V. — Ces grands Traitants, qui paraissent sur la scène des affaires publiques, ne pouvaient faire des opérations si importantes que parce qu’ils avaient derrière eux de nombreux bailleurs de fonds intéressés au profit et à la perte, qu’ils recevaient des dépôts comme des banquiers et enfin qu’ils trouvaient à négocier les effets royaux que le Trésor leur remettait pour leurs avances.

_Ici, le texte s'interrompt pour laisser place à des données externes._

(** [client.files.retrieve(file_id).filename] *)
Definition files_retrieve (reply : nat -> string -> result string) (file_id : string)
  : M world string :=
  fun w => (reply (lookups_in (calls w)) file_id, record (FilesRetrieve file_id) 0 0 w).

(** Body of [for i, hit in enumerate(...)]. *)
Definition visit_hit (reply : nat -> string -> result string) (i : nat) (h : hit)
    (g : gathered) : M world gathered :=
  let file_id := hit_file_id h in
  txt ← lift (extract_text_from_hit h);
  if str_truthy txt then
    let chunks' := chunks g ++ ["[Chunk #" +:+ str_of_nat i +:+ "]" +:+ LF +:+ txt] in
    let unchanged := {| chunks := chunks';
                        found := found g;
                        file_id_to_name := file_id_to_name g |} in
    match file_id with
    | Some fid =>
        if str_truthy fid && bool_decide (file_id_to_name g !! fid = None) then
          info ← attempt (files_retrieve reply fid);
          match info with
          | Ok filename =>
              mret {| chunks := chunks';
                      found := if bool_decide (filename ∈ found g) then found g
                               else found g ++ [filename];
                      file_id_to_name := <[fid := filename]> (file_id_to_name g) |}
          | Raise _ => mret unchanged            (* except: pass *)
          end
        else mret unchanged
    | None => mret unchanged
    end
  else mret g.

Fixpoint visit_hits (reply : nat -> string -> result string) (i : nat) (hits : list hit)
    (g : gathered) : M world gathered :=
  match hits with
  | [] => mret g
  | h :: rest => g' ← visit_hit reply i h g; visit_hits reply (S i) rest g'
  end.

Definition retrieve (reply : nat -> string -> result string) (vs_id query : string)
  : M world (string * list string) :=
  search_data ← vector_store_search vs_id query 20;
  g ← visit_hits reply 1 (take 10 (VectorSearch.get_data search_data))
        {| chunks := []; found := []; file_id_to_name := ∅ |};
  let context := join VectorSearch.default_separator (chunks g) in
  mret (slice_to context 8000, found g).

Definition query_body (reply : nat -> string -> result string) (vs_id : string)
    (request : QueryRequest) : M world QueryResponse :=
  '(context, sources) ← retrieve reply vs_id (req_query request);
  if negb (str_truthy context) then
    mret {| success := true;
            answer := no_context_answer;
            sources := [];
            context := "" |}
  else
    reply ← chat_completions_create (req_model request)
              (query_messages context (req_query request)) (ReasoningEffort "high");
    mret {| success := true;
            answer := reply;
            sources := sources;
            context := if len context >? 500 then slice_to context 500 +:+ "..."
                       else context |}.

Definition query_rag (reply : nat -> string -> result string) (state : AppState)
    (request : QueryRequest) : M world QueryResponse :=
  if negb (has_client state) then raise (HTTPException 400 "API key no configurada")
  else
    match or_else (req_vector_store_id request) (state_vector_store_id state) with
    | Some vs_id =>
        if str_truthy vs_id then
          catch (query_body reply vs_id request) (fun e => raise (to_http_error e))
        else raise (HTTPException 400 "No hay Vector Store configurado. Crea uno primero.")
    | None => raise (HTTPException 400 "No hay Vector Store configurado. Crea uno primero.")
    end.

End ApiLookups.

(* ===================================================================== *)
(** * Further notions used in the statements *)
(* ===================================================================== *)

Module Notions.

Definition first_char (s : string) : option ascii :=
  match s with
  | EmptyString => None
  | String c _ => Some c
  end.

Fixpoint last_char (s : string) : option ascii :=
  match s with
  | EmptyString => None
  | String c rest =>
      match rest with
      | EmptyString => Some c
      | String _ _ => last_char rest
      end
  end.

(** No white space at either end. *)
Definition trimmed (s : string) : Prop :=
  (forall c, first_char s = Some c -> is_space c = false)
  /\ (forall c, last_char s = Some c -> is_space c = false).

(** [k] rounds of "read the status, sleep". *)
Fixpoint poll_rounds (k : nat) (vs_id batch_id : string) (poll_interval : Z) : list call :=
  match k with
  | O => []
  | S k' =>
      FileBatchesRetrieve vs_id batch_id :: Sleep poll_interval
        :: poll_rounds k' vs_id batch_id poll_interval
  end.

(** Every status read still to come succeeds and takes no negative time. *)
Definition reads_succeed (w : world) : Prop :=
  forall k, (polls w <= k)%nat ->
    (exists b, outcome (poll_script w k) = Ok b) /\ 0 <= latency (poll_script w k).

Definition is_lookup (c : call) : Prop := exists file_id, c = FilesRetrieve file_id.

(** How often [file_id] is looked up in a log. *)
Definition lookups_of (file_id : string) (log : list call) : nat :=
  length (List.filter (fun c => match c with
                                | FilesRetrieve f => String.eqb f file_id
                                | _ => false
                                end) log).

(** The world after one status read. *)
Definition after_read (vs_id batch_id : string) (w : world) : world :=
  record (FileBatchesRetrieve vs_id batch_id) (latency (poll_script w (polls w))) 1 w.

(** While the hits are visited, [extra] being the calls made since the
    request began in [w0]: a lookup that succeeded is of a file id the
    cache knows, and no lookup of that id follows it. *)
Definition lookups_kept (reply : nat -> string -> result string) (w0 : world)
    (extra : list call) (g : Api.gathered) : Prop :=
  forall before file_id after name,
    extra = before ++ FilesRetrieve file_id :: after ->
    reply (ApiLookups.lookups_in (calls w0 ++ before)) file_id = Ok name ->
    is_Some (Api.file_id_to_name g !! file_id) /\ lookups_of file_id after = 0%nat.

(** ** Rounds of the polling loop *)

(** The world after one round of the loop of [wait_for_batch]: a status
    read, then the sleep. *)
Definition after_round (vs_id batch_id : string) (poll_interval : Z) (w : world) : world :=
  record (Sleep poll_interval) (1000 * poll_interval) 0 (after_read vs_id batch_id w).

Fixpoint after_rounds (k : nat) (vs_id batch_id : string) (poll_interval : Z) (w : world)
  : world :=
  match k with
  | O => w
  | S k' => after_rounds k' vs_id batch_id poll_interval
              (after_round vs_id batch_id poll_interval w)
  end.

(** Milliseconds that [k] rounds take on the clock, the first of them
    getting answer number [from] of the script: the time of each read plus
    the sleep. *)
Fixpoint rounds_ms (k : nat) (poll_interval : Z) (script : nat -> poll_outcome)
    (from : nat) : Z :=
  match k with
  | O => 0
  | S k' => latency (script from) + 1000 * poll_interval
            + rounds_ms k' poll_interval script (S from)
  end.

(** The next [k] rounds go through: the sleep is accepted, and each read
    takes no negative time, succeeds and reports a status that is not
    terminal. *)
Definition rounds_pass (k : nat) (poll_interval : Z) (w : world) : Prop :=
  forall j, (j < k)%nat ->
    0 <= poll_interval
    /\ 0 <= latency (poll_script w (polls w + j))
    /\ exists b, outcome (poll_script w (polls w + j)) = Ok b
                 /\ ~ Reading.terminal (status b).

(** The local variable [batch] after [k] rounds: what the last read
    returned. *)
Definition last_read (k : nat) (w : world) (last : option batch) : option batch :=
  match k with
  | O => last
  | S k' =>
      match outcome (poll_script w (polls w + k')) with
      | Ok b => Some b
      | Raise _ => None
      end
  end.

End Notions.

(* ===================================================================== *)
(** * Notions about the test suite *)
(* ===================================================================== *)

Module SuiteNotions.
Import RagSuite.



End SuiteNotions.

(* ===================================================================== *)
(** * Sample data *)
(* ===================================================================== *)

Module Samples.

(** The binary64 number nearest to 0.9. *)
Definition score_0_9 : pynum := PFloat (S754_finite false 8106479329266893 (-53)).

Definition hit_direct : hit :=
  Hit (Some "file-1") (Some "a.md") (Some score_0_9)
      (Some (JList [JDict [("type", JStr "text"); ("text", JStr "Ship in 3 days")]])).

Definition hit_nested : hit :=
  Hit (Some "file-2") (Some "b.md") (Some score_0_9)
      (Some (JList [JDict [("type", JStr "text");
                           ("text", JDict [("value", JStr "hello")])]])).

Definition hit_typed : hit :=
  Hit (Some "file-3") (Some "c.md") (Some score_0_9)
      (Some (JList [JDict [("type", JStr "text"); ("value", JStr "hello")]])).

Definition hit_no_text : hit :=
  Hit (Some "file-4") (Some "d.md") (Some score_0_9) (Some (JList [])).

Definition in_progress_batch (c : option file_counts) : batch :=
  Batch "vsfb_1" "in_progress" c.

(** A provider that finds [hits], knows every file under the name
    ["stored-" + file_id], answers every chat with ["model reply"],
    accepts every batch, and answers status reads from [script]. *)
Definition world_with (hits : list hit) (script : nat -> poll_outcome) : world :=
  {| clock := 1700000000123;
     polls := 0;
     calls := [];
     search_reply := fun _ _ _ => Ok (SearchResults (Some hits));
     files_reply := fun file_id => Ok ("stored-" +:+ file_id);
     chat_reply := fun _ _ _ => Ok "model reply";
     create_reply := fun _ _ _ => Ok (in_progress_batch None);
     poll_script := script |}.

Definition always (b : batch) : nat -> poll_outcome := fun _ => Poll 200 (Ok b).

(** The binary64 number nearest to 0.7, the default temperature. *)
Definition temperature_0_7 : spec_float := S754_finite false 6305039478318694 (-53).

Definition assistant : RagAssistant.RAGAssistant :=
  {| RagAssistant.vector_store_id := "vs_1";
     RagAssistant.model := "gpt-4.1";
     RagAssistant.system_prompt := "Answer from the context.";
     RagAssistant.max_results := 5;
     RagAssistant.max_context_chars := 8000 |}.

Definition app_state : Api.AppState :=
  {| Api.has_client := true;
     Api.api_key := Some "sk-test";
     Api.state_vector_store_id := Some "vs_1" |}.

Definition request : Api.QueryRequest :=
  {| Api.req_query := "shipping time";
     Api.req_vector_store_id := None;
     Api.req_model := "gpt-5-mini" |}.

(** ** More sample data *)

Definition hit_scored (name : string) (score : option pynum) : hit :=
  Hit (Some ("id-" +:+ name)) (Some name) score
      (Some (JList [JDict [("type", JStr "text"); ("text", JStr ("text of " +:+ name))]])).

(** 0.5 and 0.25 as binary64 numbers. *)
Definition half : spec_float := S754_finite false 4503599627370496 (-53).
Definition quarter : spec_float := S754_finite false 4503599627370496 (-54).

(** Status reads that say "in_progress" [n] times, then [final]. *)
Definition then_final (n : nat) (final : string) : nat -> poll_outcome :=
  fun k => Poll 200 (Ok (Batch "vsfb_1" (if (k <? n)%nat then "in_progress" else final) None)).

(** A provider whose file lookup fails for ["file-1"]. *)
Definition world_lookup_fails (hits : list hit) : world :=
  {| clock := 1700000000123;
     polls := 0;
     calls := [];
     search_reply := fun _ _ _ => Ok (SearchResults (Some hits));
     files_reply := fun file_id =>
       if String.eqb file_id "file-1" then Raise (UpstreamError "no such file")
       else Ok ("stored-" +:+ file_id);
     chat_reply := fun _ _ _ => Ok "Shipping takes 3 DAYS.";
     create_reply := fun _ _ _ => Ok (in_progress_batch None);
     poll_script := always (in_progress_batch None) |}.

(** A file lookup that fails the first time it is asked and answers
    from then on. *)
Definition fails_once : nat -> string -> result string :=
  fun n file_id =>
    if (n =? 0)%nat then Raise (UpstreamError "try again later")
    else Ok ("stored-" +:+ file_id).

End Samples.

(* ===================================================================== *)
(** * Facts about the string operations *)
(* ===================================================================== *)

Module PyFacts.

Lemma length_append (s1 s2 : string) :
  String.length (s1 +:+ s2) = (String.length s1 + String.length s2)%nat.
Proof. induction s1 as [|c s1 IH]; simpl; [done | by rewrite IH]. Qed.

Lemma len_append (s1 s2 : string) : len (s1 +:+ s2) = len s1 + len s2.
Proof. unfold len. rewrite length_append. lia. Qed.

Lemma len_nonneg (s : string) : 0 <= len s.
Proof. unfold len. lia. Qed.

Lemma length_str_take (n : nat) (s : string) :
  String.length (str_take n s) = (n `min` String.length s)%nat.
Proof.
  revert s. induction n as [|n IH]; intros [|c s]; simpl; try done.
  by rewrite IH.
Qed.

Lemma len_slice_to_nonneg (s : string) (n : Z) :
  0 <= n -> len (slice_to s n) = Z.min n (len s).
Proof.
  intros Hn. unfold slice_to, len.
  destruct (Z.leb_spec 0 n); [|lia]. rewrite length_str_take. lia.
Qed.

End PyFacts.

(* ===================================================================== *)
(** * Properties of src/vector_search.py *)
(* ===================================================================== *)

Module VectorSearchFacts.
Import VectorSearch Reading PyFacts Samples.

Dans le cours du siècle, des capitaux s’étaient constitués dans le pays, et un certain nombre de riches banquiers étrangers étaient venus s’y établir. Tel avait été ce Jean Houft, originaire de Liège et mort à Paris en 1651, qui sous Richelieu avait fourni des subsides au duc de Saxe-Weimar et acheté pour le compte du roi des munitions d’artillerie. D’après Grotius, il faisait le commerce du change, non seulement avec la Hollande, mais encore avec la Suède et Francfort. Les frères Herwarth, nés à Lyon d’une famille de banquiers d’Augsbourg, avaient été aussi employés par Richelieu et par Mazarin comme munitionnaires. L’un d’eux, Barthélémy, eut un rôle politique et pendant la Fronde ramena l’armée de Turenne au devoir en lui payant l’arriéré de sa solde. Il fit, de 1649 à 1657, des avances très considérables au roi et fut nommé contrôleur général des finances. Le 5 septembre 1661, après l’arrestation de Fouquet, Louis XIV lui écrivait pour lui demander de nouvelles avances jusqu’à concurrence de deux à trois millions de livres, comme il avait fait précédemment[1].

Une véritable bourse s’était constituée à Paris pour la négociation des effets publics et des effets des Traitants. Les

  1. V., dans la Revue historique de 1879 : un Banquier protestant en France au xviiie siècle, par M. Depping.